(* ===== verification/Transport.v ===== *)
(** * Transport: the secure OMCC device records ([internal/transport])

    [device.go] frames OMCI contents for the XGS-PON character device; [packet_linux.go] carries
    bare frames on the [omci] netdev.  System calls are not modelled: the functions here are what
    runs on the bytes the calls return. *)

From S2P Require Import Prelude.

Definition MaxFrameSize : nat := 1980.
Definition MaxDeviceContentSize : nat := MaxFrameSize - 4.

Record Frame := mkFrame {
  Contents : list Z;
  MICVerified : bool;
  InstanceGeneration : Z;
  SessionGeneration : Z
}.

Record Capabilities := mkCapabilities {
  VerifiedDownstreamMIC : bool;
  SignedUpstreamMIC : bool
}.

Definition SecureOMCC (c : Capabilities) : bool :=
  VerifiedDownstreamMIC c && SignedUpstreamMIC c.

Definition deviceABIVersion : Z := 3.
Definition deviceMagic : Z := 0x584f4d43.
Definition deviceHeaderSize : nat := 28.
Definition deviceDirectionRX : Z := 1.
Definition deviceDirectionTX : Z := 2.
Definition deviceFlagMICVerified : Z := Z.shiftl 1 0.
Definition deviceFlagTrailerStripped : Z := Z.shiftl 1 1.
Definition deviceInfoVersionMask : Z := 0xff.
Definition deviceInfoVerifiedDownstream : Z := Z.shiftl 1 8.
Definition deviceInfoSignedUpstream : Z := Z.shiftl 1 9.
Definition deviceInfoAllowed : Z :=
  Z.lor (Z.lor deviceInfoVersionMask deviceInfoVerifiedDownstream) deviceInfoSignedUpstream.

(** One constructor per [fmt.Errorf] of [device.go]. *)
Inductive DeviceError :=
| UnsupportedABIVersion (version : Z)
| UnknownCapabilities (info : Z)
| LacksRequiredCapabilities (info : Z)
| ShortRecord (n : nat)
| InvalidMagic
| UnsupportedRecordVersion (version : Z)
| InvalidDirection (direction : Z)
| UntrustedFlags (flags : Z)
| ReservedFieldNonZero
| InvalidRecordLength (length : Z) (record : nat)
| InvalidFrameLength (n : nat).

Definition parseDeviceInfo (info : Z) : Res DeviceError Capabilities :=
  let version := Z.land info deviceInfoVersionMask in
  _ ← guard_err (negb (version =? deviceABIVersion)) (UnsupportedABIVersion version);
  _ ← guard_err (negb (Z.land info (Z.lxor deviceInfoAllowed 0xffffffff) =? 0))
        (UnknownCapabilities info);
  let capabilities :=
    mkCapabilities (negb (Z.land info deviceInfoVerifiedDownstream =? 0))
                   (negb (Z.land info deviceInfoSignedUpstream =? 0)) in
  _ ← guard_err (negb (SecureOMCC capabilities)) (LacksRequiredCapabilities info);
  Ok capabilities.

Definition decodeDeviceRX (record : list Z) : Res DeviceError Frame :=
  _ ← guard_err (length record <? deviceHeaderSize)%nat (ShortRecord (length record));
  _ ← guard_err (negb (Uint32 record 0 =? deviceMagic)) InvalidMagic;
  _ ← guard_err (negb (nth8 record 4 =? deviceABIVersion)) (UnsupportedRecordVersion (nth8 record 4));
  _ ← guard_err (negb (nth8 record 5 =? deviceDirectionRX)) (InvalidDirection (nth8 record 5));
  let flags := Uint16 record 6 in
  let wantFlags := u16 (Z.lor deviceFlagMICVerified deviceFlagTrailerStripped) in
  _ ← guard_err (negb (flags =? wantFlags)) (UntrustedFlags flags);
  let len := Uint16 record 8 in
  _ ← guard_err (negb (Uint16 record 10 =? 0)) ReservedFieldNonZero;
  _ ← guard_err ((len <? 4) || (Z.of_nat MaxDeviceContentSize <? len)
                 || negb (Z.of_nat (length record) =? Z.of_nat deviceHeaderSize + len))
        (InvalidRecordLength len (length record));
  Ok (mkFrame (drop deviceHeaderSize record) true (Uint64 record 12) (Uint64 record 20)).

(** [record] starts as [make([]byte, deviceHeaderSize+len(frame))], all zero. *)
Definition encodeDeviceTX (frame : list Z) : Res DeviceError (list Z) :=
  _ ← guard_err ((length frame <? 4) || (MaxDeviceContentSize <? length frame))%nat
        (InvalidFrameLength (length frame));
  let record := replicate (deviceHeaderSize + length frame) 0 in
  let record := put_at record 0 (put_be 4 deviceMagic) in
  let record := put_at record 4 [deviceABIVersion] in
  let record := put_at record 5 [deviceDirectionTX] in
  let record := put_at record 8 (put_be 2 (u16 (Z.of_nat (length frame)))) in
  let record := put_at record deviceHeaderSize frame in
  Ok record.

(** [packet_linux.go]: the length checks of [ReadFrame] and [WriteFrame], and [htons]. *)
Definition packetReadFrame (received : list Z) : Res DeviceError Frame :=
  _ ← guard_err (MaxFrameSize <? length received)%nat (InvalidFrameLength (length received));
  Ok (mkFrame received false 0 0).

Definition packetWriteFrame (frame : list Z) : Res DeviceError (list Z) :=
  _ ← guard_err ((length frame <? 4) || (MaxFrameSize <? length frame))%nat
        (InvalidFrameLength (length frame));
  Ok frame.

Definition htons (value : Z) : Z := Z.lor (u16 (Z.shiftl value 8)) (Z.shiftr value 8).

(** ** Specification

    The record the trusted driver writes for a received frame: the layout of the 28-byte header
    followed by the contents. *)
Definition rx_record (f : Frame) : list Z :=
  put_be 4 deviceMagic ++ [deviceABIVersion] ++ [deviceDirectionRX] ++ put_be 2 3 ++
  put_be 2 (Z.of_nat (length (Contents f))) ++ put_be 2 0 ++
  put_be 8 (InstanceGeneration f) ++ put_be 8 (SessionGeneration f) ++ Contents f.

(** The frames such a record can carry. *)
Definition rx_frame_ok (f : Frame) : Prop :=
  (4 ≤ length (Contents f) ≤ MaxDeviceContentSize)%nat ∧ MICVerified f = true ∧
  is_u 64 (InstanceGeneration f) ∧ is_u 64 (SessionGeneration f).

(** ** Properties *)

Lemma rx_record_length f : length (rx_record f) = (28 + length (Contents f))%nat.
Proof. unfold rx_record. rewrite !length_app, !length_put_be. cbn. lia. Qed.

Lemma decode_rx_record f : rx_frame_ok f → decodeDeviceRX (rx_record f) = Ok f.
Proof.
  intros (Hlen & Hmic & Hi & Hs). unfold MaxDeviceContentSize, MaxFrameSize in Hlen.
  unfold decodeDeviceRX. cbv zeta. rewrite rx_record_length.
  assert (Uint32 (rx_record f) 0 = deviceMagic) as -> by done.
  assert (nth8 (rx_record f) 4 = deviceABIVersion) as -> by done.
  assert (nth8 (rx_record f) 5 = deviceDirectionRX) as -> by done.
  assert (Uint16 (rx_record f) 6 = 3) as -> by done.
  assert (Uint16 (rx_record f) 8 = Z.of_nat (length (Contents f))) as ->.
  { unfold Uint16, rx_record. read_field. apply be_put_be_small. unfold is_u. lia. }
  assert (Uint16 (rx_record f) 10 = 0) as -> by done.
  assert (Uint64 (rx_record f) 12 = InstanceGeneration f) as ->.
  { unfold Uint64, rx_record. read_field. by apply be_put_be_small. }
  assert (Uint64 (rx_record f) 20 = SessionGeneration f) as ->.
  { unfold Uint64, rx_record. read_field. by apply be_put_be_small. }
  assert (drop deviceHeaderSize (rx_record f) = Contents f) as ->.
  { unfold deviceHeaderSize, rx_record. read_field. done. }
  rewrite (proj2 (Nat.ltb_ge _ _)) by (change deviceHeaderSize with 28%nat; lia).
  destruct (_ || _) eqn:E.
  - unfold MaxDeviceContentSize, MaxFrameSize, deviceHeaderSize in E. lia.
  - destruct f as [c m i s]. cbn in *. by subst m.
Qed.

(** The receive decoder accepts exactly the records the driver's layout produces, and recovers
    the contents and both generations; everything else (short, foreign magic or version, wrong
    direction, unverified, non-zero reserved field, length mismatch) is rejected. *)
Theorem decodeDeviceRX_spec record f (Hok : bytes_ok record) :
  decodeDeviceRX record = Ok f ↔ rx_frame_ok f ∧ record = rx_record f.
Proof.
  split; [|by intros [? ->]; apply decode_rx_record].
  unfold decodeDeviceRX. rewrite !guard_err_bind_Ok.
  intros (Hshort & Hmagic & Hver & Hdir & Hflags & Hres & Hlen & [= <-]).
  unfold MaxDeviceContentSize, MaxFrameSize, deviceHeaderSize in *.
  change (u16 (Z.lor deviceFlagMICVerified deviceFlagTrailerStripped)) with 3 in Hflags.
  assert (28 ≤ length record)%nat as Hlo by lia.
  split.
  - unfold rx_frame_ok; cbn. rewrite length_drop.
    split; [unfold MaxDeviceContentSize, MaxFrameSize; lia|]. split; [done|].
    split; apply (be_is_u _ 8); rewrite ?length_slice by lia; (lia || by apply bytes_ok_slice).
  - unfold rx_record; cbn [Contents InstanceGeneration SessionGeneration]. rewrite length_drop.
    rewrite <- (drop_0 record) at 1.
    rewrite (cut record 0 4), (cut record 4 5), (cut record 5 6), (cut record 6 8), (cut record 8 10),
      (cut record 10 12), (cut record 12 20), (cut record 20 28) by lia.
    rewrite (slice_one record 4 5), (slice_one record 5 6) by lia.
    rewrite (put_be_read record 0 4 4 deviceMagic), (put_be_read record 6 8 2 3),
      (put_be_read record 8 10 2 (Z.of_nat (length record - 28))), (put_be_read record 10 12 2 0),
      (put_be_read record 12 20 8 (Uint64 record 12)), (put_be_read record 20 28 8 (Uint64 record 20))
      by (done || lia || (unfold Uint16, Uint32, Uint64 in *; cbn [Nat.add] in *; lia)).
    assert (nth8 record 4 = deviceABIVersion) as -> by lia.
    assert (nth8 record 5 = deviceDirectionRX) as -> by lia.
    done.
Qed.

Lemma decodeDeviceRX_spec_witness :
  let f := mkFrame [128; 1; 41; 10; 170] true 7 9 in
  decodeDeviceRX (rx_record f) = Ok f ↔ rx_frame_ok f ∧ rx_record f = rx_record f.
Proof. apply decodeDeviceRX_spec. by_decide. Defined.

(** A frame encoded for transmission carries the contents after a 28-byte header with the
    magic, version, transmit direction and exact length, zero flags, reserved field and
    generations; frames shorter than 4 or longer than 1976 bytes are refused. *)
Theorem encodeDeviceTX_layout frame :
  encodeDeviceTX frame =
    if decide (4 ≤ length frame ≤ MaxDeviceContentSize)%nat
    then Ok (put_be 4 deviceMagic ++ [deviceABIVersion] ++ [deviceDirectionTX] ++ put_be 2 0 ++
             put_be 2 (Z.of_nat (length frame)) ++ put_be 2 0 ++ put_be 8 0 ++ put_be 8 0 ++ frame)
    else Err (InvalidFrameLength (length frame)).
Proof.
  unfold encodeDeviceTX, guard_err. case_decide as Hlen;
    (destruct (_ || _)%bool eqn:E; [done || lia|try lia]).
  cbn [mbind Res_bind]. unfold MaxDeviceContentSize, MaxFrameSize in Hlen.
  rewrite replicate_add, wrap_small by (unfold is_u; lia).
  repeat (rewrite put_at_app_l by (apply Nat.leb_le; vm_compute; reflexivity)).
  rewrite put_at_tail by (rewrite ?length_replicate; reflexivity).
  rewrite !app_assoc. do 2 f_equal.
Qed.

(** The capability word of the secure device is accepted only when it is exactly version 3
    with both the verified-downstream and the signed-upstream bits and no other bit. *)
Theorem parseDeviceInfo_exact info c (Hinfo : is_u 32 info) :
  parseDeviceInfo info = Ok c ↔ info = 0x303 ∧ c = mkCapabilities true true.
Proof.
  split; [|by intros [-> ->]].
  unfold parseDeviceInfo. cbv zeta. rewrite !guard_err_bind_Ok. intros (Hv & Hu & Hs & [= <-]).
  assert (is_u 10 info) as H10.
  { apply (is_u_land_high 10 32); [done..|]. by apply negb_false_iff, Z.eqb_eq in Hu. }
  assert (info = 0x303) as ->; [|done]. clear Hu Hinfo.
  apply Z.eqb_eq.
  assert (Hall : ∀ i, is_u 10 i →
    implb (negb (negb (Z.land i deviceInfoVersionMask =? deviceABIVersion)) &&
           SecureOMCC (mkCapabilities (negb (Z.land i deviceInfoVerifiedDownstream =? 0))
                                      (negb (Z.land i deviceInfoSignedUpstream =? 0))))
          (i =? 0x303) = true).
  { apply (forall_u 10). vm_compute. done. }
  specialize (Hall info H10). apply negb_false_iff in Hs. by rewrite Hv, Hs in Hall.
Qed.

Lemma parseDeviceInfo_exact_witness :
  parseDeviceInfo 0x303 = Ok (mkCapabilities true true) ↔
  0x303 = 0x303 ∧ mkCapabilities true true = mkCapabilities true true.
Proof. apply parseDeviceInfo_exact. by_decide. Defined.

=====

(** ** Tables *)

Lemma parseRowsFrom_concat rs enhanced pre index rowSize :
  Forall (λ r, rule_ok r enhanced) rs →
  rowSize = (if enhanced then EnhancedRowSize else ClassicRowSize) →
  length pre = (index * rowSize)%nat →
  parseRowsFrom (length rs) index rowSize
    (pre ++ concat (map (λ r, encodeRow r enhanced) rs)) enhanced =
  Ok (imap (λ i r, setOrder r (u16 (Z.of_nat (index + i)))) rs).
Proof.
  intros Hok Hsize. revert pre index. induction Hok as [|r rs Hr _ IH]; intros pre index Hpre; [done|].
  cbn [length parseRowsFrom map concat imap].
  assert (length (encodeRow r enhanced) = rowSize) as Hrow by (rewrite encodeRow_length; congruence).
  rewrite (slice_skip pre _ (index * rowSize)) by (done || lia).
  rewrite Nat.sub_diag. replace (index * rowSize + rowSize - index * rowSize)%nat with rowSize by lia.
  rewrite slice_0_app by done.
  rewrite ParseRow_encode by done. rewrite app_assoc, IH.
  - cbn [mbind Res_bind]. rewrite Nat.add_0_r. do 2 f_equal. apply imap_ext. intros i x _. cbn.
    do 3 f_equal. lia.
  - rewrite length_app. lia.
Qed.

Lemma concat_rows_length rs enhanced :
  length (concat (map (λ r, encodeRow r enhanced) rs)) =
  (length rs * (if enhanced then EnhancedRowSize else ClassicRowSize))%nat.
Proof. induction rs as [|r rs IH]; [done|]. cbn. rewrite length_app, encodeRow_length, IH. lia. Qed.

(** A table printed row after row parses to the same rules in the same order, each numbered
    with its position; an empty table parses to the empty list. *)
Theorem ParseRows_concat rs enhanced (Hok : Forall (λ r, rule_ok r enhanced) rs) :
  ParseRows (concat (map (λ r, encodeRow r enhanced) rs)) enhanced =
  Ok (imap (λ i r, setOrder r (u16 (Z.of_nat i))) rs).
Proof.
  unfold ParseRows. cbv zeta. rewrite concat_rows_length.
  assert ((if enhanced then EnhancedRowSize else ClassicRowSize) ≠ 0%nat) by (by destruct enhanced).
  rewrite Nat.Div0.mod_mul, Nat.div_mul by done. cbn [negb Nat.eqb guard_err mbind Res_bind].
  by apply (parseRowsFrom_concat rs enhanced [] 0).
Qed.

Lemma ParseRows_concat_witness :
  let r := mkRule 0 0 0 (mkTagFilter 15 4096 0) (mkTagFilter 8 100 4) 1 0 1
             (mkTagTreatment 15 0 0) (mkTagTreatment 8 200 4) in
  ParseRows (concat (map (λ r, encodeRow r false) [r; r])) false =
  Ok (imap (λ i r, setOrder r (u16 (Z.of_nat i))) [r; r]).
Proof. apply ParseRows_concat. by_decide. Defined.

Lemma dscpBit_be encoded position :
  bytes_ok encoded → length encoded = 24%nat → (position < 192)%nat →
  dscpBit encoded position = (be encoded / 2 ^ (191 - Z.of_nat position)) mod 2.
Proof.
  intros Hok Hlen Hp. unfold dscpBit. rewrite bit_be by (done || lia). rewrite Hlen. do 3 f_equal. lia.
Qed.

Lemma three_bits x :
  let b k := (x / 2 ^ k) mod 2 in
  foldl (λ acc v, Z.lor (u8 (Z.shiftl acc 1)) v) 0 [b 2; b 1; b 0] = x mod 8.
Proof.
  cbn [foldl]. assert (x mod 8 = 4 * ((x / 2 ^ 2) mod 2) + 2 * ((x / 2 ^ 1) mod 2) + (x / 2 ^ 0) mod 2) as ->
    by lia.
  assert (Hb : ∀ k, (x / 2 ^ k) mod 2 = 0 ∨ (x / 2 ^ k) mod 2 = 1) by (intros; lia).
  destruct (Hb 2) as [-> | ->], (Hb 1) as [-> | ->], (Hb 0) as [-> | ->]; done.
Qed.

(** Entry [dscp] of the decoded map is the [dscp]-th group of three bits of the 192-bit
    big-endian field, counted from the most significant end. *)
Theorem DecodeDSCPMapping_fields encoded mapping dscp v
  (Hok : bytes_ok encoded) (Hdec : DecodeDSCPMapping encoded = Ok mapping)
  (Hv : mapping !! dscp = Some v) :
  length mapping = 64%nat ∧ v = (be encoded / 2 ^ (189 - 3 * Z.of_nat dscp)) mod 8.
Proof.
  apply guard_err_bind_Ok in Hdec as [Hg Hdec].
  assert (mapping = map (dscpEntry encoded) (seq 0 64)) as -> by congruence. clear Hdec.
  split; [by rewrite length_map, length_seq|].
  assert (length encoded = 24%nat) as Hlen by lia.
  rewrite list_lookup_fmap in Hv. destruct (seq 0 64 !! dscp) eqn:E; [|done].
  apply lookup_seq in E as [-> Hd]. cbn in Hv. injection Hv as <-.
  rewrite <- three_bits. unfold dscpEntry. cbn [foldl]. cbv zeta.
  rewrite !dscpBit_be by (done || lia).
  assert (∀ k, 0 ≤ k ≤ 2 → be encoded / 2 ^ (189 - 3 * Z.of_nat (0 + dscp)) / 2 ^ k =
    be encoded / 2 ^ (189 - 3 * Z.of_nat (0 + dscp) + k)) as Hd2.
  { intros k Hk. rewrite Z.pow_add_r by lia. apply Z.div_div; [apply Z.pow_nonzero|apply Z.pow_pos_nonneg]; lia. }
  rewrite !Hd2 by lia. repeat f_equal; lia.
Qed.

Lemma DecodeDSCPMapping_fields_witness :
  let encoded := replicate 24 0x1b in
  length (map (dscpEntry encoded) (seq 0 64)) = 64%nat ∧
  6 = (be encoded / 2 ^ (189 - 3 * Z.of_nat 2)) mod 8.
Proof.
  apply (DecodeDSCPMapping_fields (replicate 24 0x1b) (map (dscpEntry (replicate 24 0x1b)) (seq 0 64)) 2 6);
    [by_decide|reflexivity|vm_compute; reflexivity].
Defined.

=====

= Problem details =
Tally the lines above that contain the word "SecureOMCC", and reply with only the number.

= Result of the task =
3